(Collected data entries)
────────────────────

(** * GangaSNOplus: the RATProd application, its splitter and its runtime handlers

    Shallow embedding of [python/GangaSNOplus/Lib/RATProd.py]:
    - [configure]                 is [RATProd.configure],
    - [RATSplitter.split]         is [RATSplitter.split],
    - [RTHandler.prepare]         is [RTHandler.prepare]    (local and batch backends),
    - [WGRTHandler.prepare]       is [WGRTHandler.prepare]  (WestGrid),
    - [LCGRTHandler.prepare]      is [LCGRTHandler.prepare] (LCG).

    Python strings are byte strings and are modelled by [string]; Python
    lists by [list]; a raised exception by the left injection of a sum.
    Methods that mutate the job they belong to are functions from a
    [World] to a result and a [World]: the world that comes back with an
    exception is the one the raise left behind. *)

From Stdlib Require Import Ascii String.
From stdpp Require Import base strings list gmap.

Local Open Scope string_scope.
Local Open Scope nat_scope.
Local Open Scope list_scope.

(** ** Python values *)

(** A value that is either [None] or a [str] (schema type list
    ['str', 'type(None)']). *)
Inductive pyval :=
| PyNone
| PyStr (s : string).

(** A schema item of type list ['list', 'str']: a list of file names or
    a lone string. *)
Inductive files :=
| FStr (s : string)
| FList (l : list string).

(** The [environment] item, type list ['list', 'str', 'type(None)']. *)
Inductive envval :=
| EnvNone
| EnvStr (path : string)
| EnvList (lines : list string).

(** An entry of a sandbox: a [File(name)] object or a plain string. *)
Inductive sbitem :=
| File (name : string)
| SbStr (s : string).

────────────────────

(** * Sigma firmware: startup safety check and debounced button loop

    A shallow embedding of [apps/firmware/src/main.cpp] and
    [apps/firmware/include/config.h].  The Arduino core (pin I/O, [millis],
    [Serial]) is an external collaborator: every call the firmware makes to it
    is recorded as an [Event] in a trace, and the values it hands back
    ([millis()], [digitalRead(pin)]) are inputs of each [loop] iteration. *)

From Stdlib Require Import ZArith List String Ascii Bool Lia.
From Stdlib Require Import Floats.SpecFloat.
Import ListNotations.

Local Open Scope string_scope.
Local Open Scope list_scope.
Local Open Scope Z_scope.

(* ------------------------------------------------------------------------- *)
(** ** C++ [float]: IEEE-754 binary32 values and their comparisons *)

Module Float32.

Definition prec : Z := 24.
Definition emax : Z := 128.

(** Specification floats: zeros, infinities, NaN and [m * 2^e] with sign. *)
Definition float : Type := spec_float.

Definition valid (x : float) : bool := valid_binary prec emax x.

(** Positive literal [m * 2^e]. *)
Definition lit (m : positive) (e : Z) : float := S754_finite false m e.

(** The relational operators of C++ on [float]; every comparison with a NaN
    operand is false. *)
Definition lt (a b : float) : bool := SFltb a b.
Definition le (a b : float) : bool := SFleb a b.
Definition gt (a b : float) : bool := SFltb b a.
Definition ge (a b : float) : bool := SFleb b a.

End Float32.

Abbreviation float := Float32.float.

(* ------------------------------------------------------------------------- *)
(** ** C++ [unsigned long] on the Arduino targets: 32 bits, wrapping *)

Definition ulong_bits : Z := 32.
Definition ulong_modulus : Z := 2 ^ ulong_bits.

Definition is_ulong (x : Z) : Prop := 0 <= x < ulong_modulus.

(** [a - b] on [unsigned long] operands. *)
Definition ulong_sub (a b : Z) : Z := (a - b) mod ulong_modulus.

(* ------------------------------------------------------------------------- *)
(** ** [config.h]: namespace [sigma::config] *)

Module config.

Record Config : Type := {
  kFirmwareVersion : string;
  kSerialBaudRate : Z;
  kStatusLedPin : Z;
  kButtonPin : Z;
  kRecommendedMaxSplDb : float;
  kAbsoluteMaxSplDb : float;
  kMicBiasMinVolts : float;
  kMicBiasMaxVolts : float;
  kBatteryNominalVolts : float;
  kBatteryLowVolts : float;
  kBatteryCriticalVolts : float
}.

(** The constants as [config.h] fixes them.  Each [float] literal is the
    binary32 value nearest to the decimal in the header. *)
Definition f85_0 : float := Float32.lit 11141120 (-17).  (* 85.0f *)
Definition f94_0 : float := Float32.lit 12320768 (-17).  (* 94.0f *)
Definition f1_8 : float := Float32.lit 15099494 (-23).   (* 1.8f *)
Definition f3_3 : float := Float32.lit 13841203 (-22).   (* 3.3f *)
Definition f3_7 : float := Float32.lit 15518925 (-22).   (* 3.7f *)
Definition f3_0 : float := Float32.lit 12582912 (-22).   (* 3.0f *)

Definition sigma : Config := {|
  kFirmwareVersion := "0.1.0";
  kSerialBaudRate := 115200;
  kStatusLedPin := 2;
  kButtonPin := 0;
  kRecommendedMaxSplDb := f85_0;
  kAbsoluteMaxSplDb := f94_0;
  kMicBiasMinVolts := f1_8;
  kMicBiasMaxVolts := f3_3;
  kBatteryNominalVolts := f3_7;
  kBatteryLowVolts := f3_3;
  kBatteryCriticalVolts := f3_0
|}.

────────────────────

▸ **Problem statement**
Lines in the records above that carry the word "kBatteryLowVolts" are to be located and copied.

▸ **Response**
  kBatteryLowVolts : float;
  kBatteryLowVolts := f3_3;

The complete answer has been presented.